SQL Server 2012 introduces a new type of index specifically designed to improve the speed of queries that are typically used in data warehouse reporting applications, such as:
SELECT [Size], [Weight], SUM(ListPrice)
FROM [Production].[Product]
GROUP BY [Size], [Weight]

Aggregates, groups and related joins, in particular, are catered for because unlike normal indexes, which index rows in a table, columnstore indexes index each column and then join the columns together to produce a single index.

Creating a column store index is easy. Just decide which columns you need in the queries for your reporting application and add them all to the index.

You only need one columnstore index on each table. In fact you can only create one columnstore index on a table and columnstore indexes are always non-clustered. Also worth noting is that as soon as you add a columnstore index to a table; the table becomes read only, yet further proof that this type of index is for reporting applications.

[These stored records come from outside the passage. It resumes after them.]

(* ===== verification/Recovery.v ===== *)
(** The server-owned retry policy for execution recovery
    (src/apps/api/app/execution_recovery.py): execution deadlines, the clamping
    of lease expiries and the exponential retry delay. *)

From S2P Require Import Prelude.

Definition execution_deadline_at (claimed_at : time) (timeout_seconds : Z) : exn + time :=
  if timeout_seconds <? 1 then inl (ValueError "Execution timeout must be positive.")
  else inr (claimed_at + seconds timeout_seconds).

Definition clamp_lease_expiry (proposed claimed_at : time) (max_lifetime_seconds : Z)
    (deadline_at : time) : exn + time :=
  if max_lifetime_seconds <? 1 then
    inl (ValueError "Lease maximum lifetime must be positive.")
  else if deadline_at <=? claimed_at then
    inl (ValueError "Execution deadline must follow lease claim time.")
  else
    let hard_limit := claimed_at + seconds max_lifetime_seconds in
    inr (Z.min (Z.min proposed hard_limit) deadline_at).

Definition retry_delay_seconds (attempt base_seconds max_seconds : Z) : exn + Z :=
  if attempt <? 1 then inl (ValueError "Execution attempts start at one.")
  else if (base_seconds <? 1) || (max_seconds <? base_seconds) then
    inl (ValueError "Execution retry bounds are invalid.")
  else
    let delay := Z.shiftl base_seconds (attempt - 1) in
    inr (Z.min max_seconds delay).

Definition retry_available_at (now : time) (attempt base_seconds max_seconds : Z) : exn + time :=
  match retry_delay_seconds attempt base_seconds max_seconds with
  | inl e => inl e
  | inr d => inr (now + seconds d)
  end.

(** The terminal outcomes a worker reports. *)
Inductive outcome := SUCCEEDED | FAILED | TIMED_OUT | ABORTED | CANCELLED.
#[export] Instance outcome_eq_dec : EqDecision outcome.
Proof. solve_decision. Defined.

Definition execution_retry_allowed (requested : bool) (oc : outcome)
    (attempt max_attempts : Z) (source_available : bool) : bool :=
  requested && source_available
  && bool_decide (oc ∈ [FAILED; TIMED_OUT])
  && (1 <=? attempt) && (attempt <? max_attempts).

(** ** Lemmas *)

Lemma retry_delay_inr attempt base max d :
  retry_delay_seconds attempt base max = inr d →
  1 ≤ attempt ∧ 1 ≤ base ≤ max ∧ d = Z.min max (base * 2 ^ (attempt - 1)).
Proof.
  unfold retry_delay_seconds. intros H.
  destruct (attempt <? 1) eqn:?; [done|].
  destruct ((base <? 1) || (max <? base)) eqn:?; [done|].
  breflect. simplify_eq. rewrite Z.shiftl_mul_pow2 by lia. lia.
Qed.

Lemma retry_delay_ok attempt base max :
  1 ≤ attempt → 1 ≤ base ≤ max →
  retry_delay_seconds attempt base max = inr (Z.min max (base * 2 ^ (attempt - 1))).
Proof.
  intros Ha Hb. unfold retry_delay_seconds.
  rewrite (proj2 (Z.ltb_ge _ _)), (proj2 (Z.ltb_ge _ _)), (proj2 (Z.ltb_ge _ _)) by lia.
  simpl. by rewrite Z.shiftl_mul_pow2 by lia.
Qed.

Lemma retry_delay_bounds attempt base max d :
  retry_delay_seconds attempt base max = inr d → base ≤ d ≤ max.
Proof.
  intros (Ha & Hb & ->)%retry_delay_inr.
  assert (1 ≤ 2 ^ (attempt - 1)) by (apply (Z.pow_le_mono_r 2 0); lia). nia.
Qed.

Lemma clamp_inr p c m d e :
  clamp_lease_expiry p c m d = inr e →
  1 ≤ m ∧ c < d ∧ e = Z.min p (Z.min (c + seconds m) d).
Proof.
  unfold clamp_lease_expiry. intros H.
  destruct (m <? 1) eqn:?; [done|]. destruct (d <=? c) eqn:?; [done|].
  breflect. simplify_eq. lia.
Qed.

(** ** Properties *)

(** The retry delay is total on valid bounds, doubles with each attempt
    until it reaches the cap, never leaves [base, max], and once capped stays
    capped; with invalid bounds it raises. *)
Theorem retry_delay_exponential (attempt base max : Z) :
  (∃ d, retry_delay_seconds attempt base max = inr d ∧ base ≤ d ≤ max ∧
        (attempt = 1 → d = base) ∧
        retry_delay_seconds (attempt + 1) base max = inr (Z.min max (2 * d)))
  ↔ (1 ≤ attempt ∧ 1 ≤ base ≤ max).
Proof.
  split.
  - intros (d & H & _). by apply retry_delay_inr in H as (? & ? & _).
  - intros [Ha Hb]. pose proof (retry_delay_ok _ _ _ Ha Hb) as H.
    eexists. split; [exact H|]. split; [by eapply retry_delay_bounds|]. split.
    + intros ->. rewrite Z.mul_1_r. lia.
    + rewrite retry_delay_ok by lia. f_equal.
      replace (attempt + 1 - 1) with (Z.succ (attempt - 1)) by lia.
      rewrite Z.pow_succ_r by lia. lia.
Qed.

(** The expiry given to a lease is the greatest time that exceeds neither
    the proposal, nor the maximum lifetime, nor the execution deadline; it lies
    after the claim whenever the proposal does, and clamping is idempotent. *)
Theorem clamp_lease_expiry_greatest (p c m d e : Z)
    (H : clamp_lease_expiry p c m d = inr e) :
  e ≤ p ∧ e ≤ c + seconds m ∧ e ≤ d ∧
  (∀ t, t ≤ p → t ≤ c + seconds m → t ≤ d → t ≤ e) ∧
  (c < p → c < e) ∧
  clamp_lease_expiry e c m d = inr e.
Proof.
  pose proof H as (Hm & Hd & He)%clamp_inr.
  assert (0 < seconds m) by (unfold seconds; lia).
  repeat split; try lia.
  unfold clamp_lease_expiry.
  rewrite (proj2 (Z.ltb_ge _ _)), (proj2 (Z.leb_gt _ _)) by lia. cbv zeta. f_equal. lia.
Qed.

Lemma clamp_lease_expiry_greatest_witness :
  clamp_lease_expiry (seconds 90) (seconds 10) 3600 (seconds 70) = inr (seconds 70)
  ∧ seconds 70 ≤ seconds 90.
Proof.
  assert (H : clamp_lease_expiry (seconds 90) (seconds 10) 3600 (seconds 70) = inr (seconds 70))
    by reflexivity.
  split; [exact H|].
  exact (proj1 (clamp_lease_expiry_greatest _ _ _ _ _ H)).
Defined.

There restrictions will no doubt be relaxed in future versions.

Here is an example columnstore index for the above query (all based on the AdventureWorks sample database):
 
CREATE COLUMNSTORE INDEX [Product_csindex]
ON [Production].[Product] ([ListPrice], [Size], [Weight])

This index is also used for the query below:
 
SELECT [Weight], SUM(ListPrice)
FROM [Production].[Product]
GROUP BY [Weight]

Columns that have a considerable number of duplicate values are the best type of column to add to a columnstore index; because column values are grouped and compressed in the index thereby saving a considerable amount of space when compared to a normal index.  The [size] column in the above table has only 19 unique values for the 504 rows and so is a good candidate for columnstore indexing.

In summary, columnstore indexes are designed to support large aggregation based queries and are a new tool in SQL Server 2012 for us to use when creating data warehousing and reporting applications.